Another significant category is sports drinks (think Gatorade and Powerade), which was valued at $6.9 billion in 2014 by Euromonitor, and expected to grow to $7.3 billion by 2019.

Interestingly, flavor is a major marketing tool for these products, according to data from Label Insights: For the 295 products positioned as sports drinks in its database, the most common marketing claim is natural flavored. Electrolyte and vitamin claims are less common, according to the Label Insights data (see figure 2 below).

 

Figure 2. Marketing claims for sports drinks. Source: Label Insight

Taste and convenience are fundamental to successful products for the wider sports nutrition category, said BASF’s Gehbauer.
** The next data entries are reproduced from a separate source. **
(** What a run leaves, for those who call it. *)
Lemma Seed_leaves (salt : Salt) (name password : string) (db db' : DB) (o : option error) :
  Seed salt name password db = (db', o) ->
  match o with
  | Some _ => db' = db
  | None =>
      (exists role, roleSettled role db' /\ accountReady salt name password role db db' /\ tenantKnown (rTenantID role) db')
      /\ tenantKnown DefaultTenantID db'
      /\ (forall r, In r (rows db') -> rIsSuper r = true -> rTenantID r <> EmptyString -> grantedInFull r db')
      /\ (scoping = true -> schemasCloned db')
  end.
Proof.
  unfold Seed. destruct (String.eqb_spec name EmptyString) as [|_]; cbn [orb]; [by intros [= <- <-]|].
  destruct (String.eqb_spec password EmptyString) as [|Hp]; [by intros [= <- <-]|].
  destruct (Transaction_atomic (seedTx salt name password) db) as [(d & Hok & ->)|(e & _ & ->)]; intros [= <- <-]; [|done].
  unfold seedTx in Hok. apply thenDo_ok in Hok as (db1 & Hu1 & Hok). apply thenDo_ok in Hok as (db2 & Hu2 & Hok).
  pose proof (menus_same db db1 (or_introl Hu1)) as Hus1. pose proof (menus_same db1 db2 (or_intror Hu2)) as Hus2.
  apply thenDo_ok in Hok as (db3 & Hdef & Hok). apply ensureTenant_ok in Hdef as (Hdef & _ & _ & Hus3).
  apply withRow_ok in Hok as (db4 & role & c & Hf & Hok).
  pose proof (firstOrCreate_same (R' := Tenant) _ _ _ _ _ Hf) as Ht4. pose proof (firstOrCreate_same (R' := User) _ _ _ _ _ Hf) as Hus4.
  apply firstOrCreate_ok in Hf as (Hin & Hkey%String.eqb_eq & _ & Hcr); [|by intros r0 [= <-]].
  apply convergeRole_ok in Hok as (role' & db5 & Hset & Ht5 & Hus5 & Hok); [|done|done|by intros Hc; specialize (Hcr Hc) as [= <-]].
  apply seedAccount_ok in Hok as (? & Hacc & ? & ? & ? & ?); [|done|done|unfold tenantKnown, same in *; by rewrite Ht5, Ht4].
  split; [exists role'; split; [done|split; [|done]]|done].
  unfold accountReady, same in *. by rewrite Hus5, Hus4, Hus3, Hus2, Hus1 in Hacc.
Qed.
The company has been innovating with delivery forms and technologies for sports nutrition supplements, he said, from chewable tablets, orally disintegrating tablets (ODT), gummies, emulsions, stick packs, chewable softgel capsules, powdered drinks, as well as tablets or softgel capsules with integrated taste-masking or modified release technologies.

“Our delivery formats and technologies can be applied to almost all ingredients in dietary supplements, including vitamins and minerals, fat-soluble and water-soluble nutrients, nutraceuticals, herbal ingredients, colorants, flavors, and more,” he said.  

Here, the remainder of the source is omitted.